▶ **Task requirements**
Present the lines below again, exactly as they stand.

▶ **Extracted material**
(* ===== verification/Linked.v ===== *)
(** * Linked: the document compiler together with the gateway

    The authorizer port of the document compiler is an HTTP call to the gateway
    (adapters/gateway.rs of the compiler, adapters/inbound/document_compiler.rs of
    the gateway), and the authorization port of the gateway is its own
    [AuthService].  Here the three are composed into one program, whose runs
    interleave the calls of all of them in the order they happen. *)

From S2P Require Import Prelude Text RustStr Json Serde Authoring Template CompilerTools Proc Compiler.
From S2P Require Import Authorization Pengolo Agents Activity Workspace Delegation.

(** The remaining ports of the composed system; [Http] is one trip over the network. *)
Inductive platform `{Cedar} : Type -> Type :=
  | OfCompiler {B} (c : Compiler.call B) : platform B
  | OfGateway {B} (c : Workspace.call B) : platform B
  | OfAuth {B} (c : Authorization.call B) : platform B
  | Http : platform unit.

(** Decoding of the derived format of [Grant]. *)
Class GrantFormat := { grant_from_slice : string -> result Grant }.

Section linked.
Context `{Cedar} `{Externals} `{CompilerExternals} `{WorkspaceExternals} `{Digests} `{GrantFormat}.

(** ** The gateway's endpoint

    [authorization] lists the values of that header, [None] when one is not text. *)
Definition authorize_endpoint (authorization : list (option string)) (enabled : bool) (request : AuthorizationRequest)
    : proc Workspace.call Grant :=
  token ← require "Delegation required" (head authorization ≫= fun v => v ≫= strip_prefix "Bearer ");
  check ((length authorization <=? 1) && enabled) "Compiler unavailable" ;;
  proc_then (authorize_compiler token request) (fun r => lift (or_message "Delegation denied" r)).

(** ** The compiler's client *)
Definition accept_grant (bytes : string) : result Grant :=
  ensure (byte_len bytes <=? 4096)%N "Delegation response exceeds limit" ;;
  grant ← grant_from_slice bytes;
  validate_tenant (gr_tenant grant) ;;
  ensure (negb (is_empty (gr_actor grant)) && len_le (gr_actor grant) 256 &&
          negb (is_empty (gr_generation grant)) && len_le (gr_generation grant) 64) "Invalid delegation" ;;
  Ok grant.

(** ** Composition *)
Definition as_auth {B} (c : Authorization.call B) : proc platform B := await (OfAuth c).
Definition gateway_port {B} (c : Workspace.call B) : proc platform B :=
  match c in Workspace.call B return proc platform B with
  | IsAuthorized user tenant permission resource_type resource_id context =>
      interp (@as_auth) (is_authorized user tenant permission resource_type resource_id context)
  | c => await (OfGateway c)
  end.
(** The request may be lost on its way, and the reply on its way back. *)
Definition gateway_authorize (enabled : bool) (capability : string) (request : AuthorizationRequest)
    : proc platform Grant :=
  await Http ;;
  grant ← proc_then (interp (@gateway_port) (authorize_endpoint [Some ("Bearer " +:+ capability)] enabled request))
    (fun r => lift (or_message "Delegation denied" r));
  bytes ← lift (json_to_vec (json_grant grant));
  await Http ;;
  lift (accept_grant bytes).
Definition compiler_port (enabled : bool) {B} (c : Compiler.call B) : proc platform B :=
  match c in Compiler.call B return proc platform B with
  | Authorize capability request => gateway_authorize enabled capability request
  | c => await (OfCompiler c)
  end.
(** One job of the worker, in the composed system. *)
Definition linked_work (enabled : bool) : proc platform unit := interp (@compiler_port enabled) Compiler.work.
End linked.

▶ **Response to this task**
(* ===== verification/Linked.v ===== *)
(** * Linked: the document compiler together with the gateway

    The authorizer port of the document compiler is an HTTP call to the gateway
    (adapters/gateway.rs of the compiler, adapters/inbound/document_compiler.rs of
    the gateway), and the authorization port of the gateway is its own
    [AuthService].  Here the three are composed into one program, whose runs
    interleave the calls of all of them in the order they happen. *)

From S2P Require Import Prelude Text RustStr Json Serde Authoring Template CompilerTools Proc Compiler.
From S2P Require Import Authorization Pengolo Agents Activity Workspace Delegation.

(** The remaining ports of the composed system; [Http] is one trip over the network. *)
Inductive platform `{Cedar} : Type -> Type :=
  | OfCompiler {B} (c : Compiler.call B) : platform B
  | OfGateway {B} (c : Workspace.call B) : platform B
  | OfAuth {B} (c : Authorization.call B) : platform B
  | Http : platform unit.

(** Decoding of the derived format of [Grant]. *)
Class GrantFormat := { grant_from_slice : string -> result Grant }.

Section linked.
Context `{Cedar} `{Externals} `{CompilerExternals} `{WorkspaceExternals} `{Digests} `{GrantFormat}.

(** ** The gateway's endpoint

    [authorization] lists the values of that header, [None] when one is not text. *)
Definition authorize_endpoint (authorization : list (option string)) (enabled : bool) (request : AuthorizationRequest)
    : proc Workspace.call Grant :=
  token ← require "Delegation required" (head authorization ≫= fun v => v ≫= strip_prefix "Bearer ");
  check ((length authorization <=? 1) && enabled) "Compiler unavailable" ;;
  proc_then (authorize_compiler token request) (fun r => lift (or_message "Delegation denied" r)).

(** ** The compiler's client *)
Definition accept_grant (bytes : string) : result Grant :=
  ensure (byte_len bytes <=? 4096)%N "Delegation response exceeds limit" ;;
  grant ← grant_from_slice bytes;
  validate_tenant (gr_tenant grant) ;;
  ensure (negb (is_empty (gr_actor grant)) && len_le (gr_actor grant) 256 &&
          negb (is_empty (gr_generation grant)) && len_le (gr_generation grant) 64) "Invalid delegation" ;;
  Ok grant.

(** ** Composition *)
Definition as_auth {B} (c : Authorization.call B) : proc platform B := await (OfAuth c).
Definition gateway_port {B} (c : Workspace.call B) : proc platform B :=
  match c in Workspace.call B return proc platform B with
  | IsAuthorized user tenant permission resource_type resource_id context =>
      interp (@as_auth) (is_authorized user tenant permission resource_type resource_id context)
  | c => await (OfGateway c)
  end.
(** The request may be lost on its way, and the reply on its way back. *)
Definition gateway_authorize (enabled : bool) (capability : string) (request : AuthorizationRequest)
    : proc platform Grant :=
  await Http ;;
  grant ← proc_then (interp (@gateway_port) (authorize_endpoint [Some ("Bearer " +:+ capability)] enabled request))
    (fun r => lift (or_message "Delegation denied" r));
  bytes ← lift (json_to_vec (json_grant grant));
  await Http ;;
  lift (accept_grant bytes).
Definition compiler_port (enabled : bool) {B} (c : Compiler.call B) : proc platform B :=
  match c in Compiler.call B return proc platform B with
  | Authorize capability request => gateway_authorize enabled capability request
  | c => await (OfCompiler c)
  end.
(** One job of the worker, in the composed system. *)
Definition linked_work (enabled : bool) : proc platform unit := interp (@compiler_port enabled) Compiler.work.
End linked.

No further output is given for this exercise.